If our materials are digital, then our skill with digital tools becomes a manageable aspect of our working life.

There’s a useful distinction between basic and specialty tools. A basic tool in hand beats the perfect tool back in the shop or office. I’ve carried a pocket knife since my days as a stage manager in college. Courtesy of the TSA I have to remember to leave it behind when I fly or surrender it to the gods of security theater but every other day it’s in my pocket. There is, in fact, an entire subculture devoted to discussions of what constitutes an appropriate EDC—Every Day Carry—for various occupations and environments.

In the realm of knowledge work, Every Day Carry defaults to an email client, calendar, contact manager, word processor, and spreadsheet.  For most knowledge workers, tool thinking stops here. Other than software engineers and data scientists, few knowledge workers give much thought to their tools or their effective leverage. Organizations ignore the question of whether knowledge workers are proficient with their tools

If you are judged on the quality of the artifacts that you produce, you would do well to worry about your proficiency with tools. If you have control over your technology environment, set aside time to extend your toolset and learn to use it more effectively. Invest time and thought into how to design, organize, and take advantage of a knowledge workshop filled with the tools of your digital trade. Plan for a mix of EDC, heavy duty, and experimental knowledge work tools.

Practices – Design Effective Habits

Process thinking built the industrial economy. To deliver consistent quality product, variation is designed out and all the steps are locked down and controlled. If your goal is to craft unique outputs suitable to unique circumstances, industrial process is your enemy.

Where then are the management leverage points if industrial process is not the answer? McDonalds is not the only way to run  restaurant. In a knowledge work environment, both design and management responsibilities must be more widely distributed and shared. Peter Drucker captured this when he observed that the first question every knowledge worker must ask is “what is the task?”

Answering that question entails understanding the materials and tools available. From there, knowledge workers can design approaches to creating the necessary unique knowledge artifacts. Habits, routines, rituals, and practices replace rigid processes.
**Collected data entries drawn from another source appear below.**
Definition openai_usage (rp : reply) : json :=
  JObj [("prompt_tokens"%string, JInt (rp_input rp)); ("completion_tokens"%string, JInt (rp_output rp))].
Definition openai_plain (rp : reply) : json :=
  JObj [("object"%string, JStr "chat.completion"); ("model"%string, JStr (rp_model rp));
        ("choices"%string, JArr [JObj [("index"%string, JInt 0); ("message"%string, assistant_json (text rp));
                                       ("finish_reason"%string, JStr (rp_stop rp))]]);
        ("usage"%string, openai_usage rp)].
Definition openai_delta (delta : list (string * json)) (finish : json) : json :=
  JObj [("object"%string, JStr "chat.completion.chunk");
        ("choices"%string, JArr [JObj [("index"%string, JInt 0); ("delta"%string, JObj delta); ("finish_reason"%string, finish)]])].
Definition openai_payloads (rp : reply) : list json :=
  map (λ p, openai_delta [("content"%string, JStr p)] JNull) (rp_pieces rp)
  ++ [openai_delta [] (JStr (rp_stop rp)); JObj [("choices"%string, JArr []); ("usage"%string, openai_usage rp)]].
Definition openai_events (rp : reply) : list sseEvent :=
  map (λ v, data_event (marshal v)) (openai_payloads rp) ++ [data_event "[DONE]"].

Definition named (name : string) (v : json) : sseEvent := {| ev_Event := name; ev_Data := marshal v |}.
Definition anthropic_plain (rp : reply) : json :=
  JObj [("type"%string, JStr "message"); ("model"%string, JStr (rp_model rp));
        ("content"%string, JArr [JObj [("type"%string, JStr "text"); ("text"%string, JStr (text rp))]]);
        ("stop_reason"%string, JStr (rp_stop rp));
        ("usage"%string, JObj [("input_tokens"%string, JInt (rp_input rp)); ("output_tokens"%string, JInt (rp_output rp))])].
Definition anthropic_event (name : string) (fields : list (string * json)) : sseEvent :=
  named name (JObj (("type"%string, JStr name) :: fields)).
Definition anthropic_events (rp : reply) : list sseEvent :=
  [anthropic_event "message_start"
     [("message"%string, JObj [("model"%string, JStr (rp_model rp));
        ("usage"%string, JObj [("input_tokens"%string, JInt (rp_input rp)); ("output_tokens"%string, JInt 1)])])];
   anthropic_event "content_block_start" [("index"%string, JInt 0)];
   anthropic_event "ping" []]
  ++ map (λ p, anthropic_event "content_block_delta"
                 [("index"%string, JInt 0);
                  ("delta"%string, JObj [("type"%string, JStr "text_delta"); ("text"%string, JStr p)])]) (rp_pieces rp)
  ++ [anthropic_event "content_block_stop" [("index"%string, JInt 0)];
      anthropic_event "message_delta"
        [("delta"%string, JObj [("stop_reason"%string, JStr (rp_stop rp))]);
         ("usage"%string, JObj [("output_tokens"%string, JInt (rp_output rp))])];
      anthropic_event "message_stop" []].

Definition gemini_reply (model : string) (parts : list string) (finish : list (string * json)) (input output : Z) : json :=
  JObj [("candidates"%string,
         JArr [JObj ([("content"%string, JObj [("parts"%string, JArr (map (λ p, JObj [("text"%string, JStr p)]) parts));
                                               ("role"%string, JStr "model")])] ++ finish)]);
        ("usageMetadata"%string, JObj [("promptTokenCount"%string, JInt input); ("candidatesTokenCount"%string, JInt output)]);
        ("modelVersion"%string, JStr model)].
Definition gemini_plain (rp : reply) : json :=
  gemini_reply (rp_model rp) (rp_pieces rp) [("finishReason"%string, JStr (rp_stop rp))] (rp_input rp) (rp_output rp).
Definition gemini_events (rp : reply) : list sseEvent :=
  map (λ p, named "" (gemini_reply (rp_model rp) [p] [] (rp_input rp) 0)) (rp_pieces rp)
  ++ [named "" (gemini_reply (rp_model rp) [] [("finishReason"%string, JStr (rp_stop rp))] (rp_input rp) (rp_output rp))].
(* ===== verification/ConfigProviders.v ===== *)
(** * internal/config/providers.go: providers, prices and tiers

    From the decoded file to validated configurations.  The YAML library and the
    environment are parameters.  Where the code ranges over a map whose keys are
    distinct, the model takes the union. *)

From S2P Require Import Prelude Text Json Float32 Provider Wire Sse Decode Router Http Adapters ProviderRegistry Duration.

Record modelEntry := { me_Name : string; me_InputPer1MU : float64; me_OutputPer1MU : float64 }.
Record providerEntry := {
  pe_Name : string; pe_Type : string; pe_Enabled : option bool; pe_BaseURL : string; pe_APIKeyEnv : string;
  pe_Timeout : string; pe_DefaultMaxTokens : Z; pe_PingModel : string; pe_Models : list modelEntry }.
Record tierEntry := { te_Provider : string; te_Model : string }.
Record providersFile := { pf_Providers : list providerEntry; pf_Tiers : gmap string (list tierEntry) }.

Record ModelPricing := { mp_InputPer1M : Z; mp_OutputPer1M : Z }.

Record Providers := {
  ps_Configs : list Config;
  ps_Pricing : gmap string ModelPricing;
  ps_Tiers : gmap string (list tierEntry)
}.

Inductive load_error :=
| Unreadable | Unparsable
| NoProvidersDefined | DuplicateProvider (name : string) | ModelUnderTwo (label : string) | AllDisabled
| FieldRequired (label field : string) | BadType (label type : string) | BadTimeout (label : string)
| ModelUnnamed (label : string) (j : nat) | ModelListedTwice (label model : string) | NegativePrice (label model : string)
| PingModelUnlisted (label model : string) | KeyUnset (label : string)
| TierUnnamed | TierEmpty (tier : string) | TierEntryIncomplete (tier : string) (i : nat)
| TierModelUnknown (tier model : string) | TierWrongProvider (tier model : string) | TierModelTwice (tier model : string).

Definition enabled (e : providerEntry) : bool := match pe_Enabled e with None => true | Some b => b end.

Definition known_type (t : string) : bool :=
  bool_decide (t ∈ ["openai-compatible"; "anthropic"; "gemini"; "ollama"]%string).

(** A price below zero; NaN is not. *)
Definition negative (x : float64) : bool := f_ltb x (S754_zero false).

(** The loop over an entry's models: their names in order, the prices, the names seen. *)
Fixpoint resolve_models (label : string) (j : nat) (ms : list modelEntry)
    (models : list string) (pricing : gmap string ModelPricing) (seen : gset string)
    : result load_error (list string * gmap string ModelPricing * gset string) :=
  match ms with
  | [] => Ok (models, pricing, seen)
  | m :: ms' =>
      if bool_decide (me_Name m = ""%string) then Err (ModelUnnamed label j)
      else if bool_decide (me_Name m ∈ seen) then Err (ModelListedTwice label (me_Name m))
      else if negative (me_InputPer1MU m) || negative (me_OutputPer1MU m) then Err (NegativePrice label (me_Name m))
      else resolve_models label (S j) ms' (models ++ [me_Name m])
             (<[me_Name m := {| mp_InputPer1M := usdToMicros (me_InputPer1MU m);
                                mp_OutputPer1M := usdToMicros (me_OutputPer1MU m) |}]> pricing)
             ({[me_Name m]} ∪ seen)
  end.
In a fine restaurant, the day’s fresh ingredients set the menu and the menu guides which preparation and cooking techniques will be called for that evening. Line cooks, sous chefs, and chefs collaborate to create the evening’s dining experience.

The building blocks for constructing suitably unique final products are learned over years of practice and experimentation. They are passed on through observation and apprenticeship. In a volatile knowledge economy, they must also be subject to constant evolution, refinement, and innovation.

Learning as a craft practice

In the pre-industrial craft world, learning could be a simple process. Find a master and apprentice yourself to them. Time would suffice to transfer expertise and skill from master to apprentice.

We do not live in that world.

In an industrial world, learning was focused on fitting people to the work. Open-ended apprenticeship was replaced with narrow training programs to learn the specifics of where humans fit into a larger, engineered, process design.

We do not live in that world.

Integrating a craft point of view with the pace of the technological environment that now exists makes learning a craft practice to master.

We are all permanent apprentices. We are also all permanent masters of our craft. Apprenticeship must become conscious and designed. Mastery will always be temporary. Our understanding of materials, tools, and practices will always be dynamic. Learning and performing will be in constant tension.

2 thoughts on “The 80 IQ point move: knowledge work as craft”

  1. very well said! you’ve raised some great challenges and as usual broadened my sensibilities.

    Reminds me of an old interview Kurt Vonnegut gave, in which he described his practice.
    “But you don’t practice an art to make money or become famous. You do it to make your soul grow…I think we’re going to run into people with starved souls because their computers have done the ‘becoming’ not their brains.”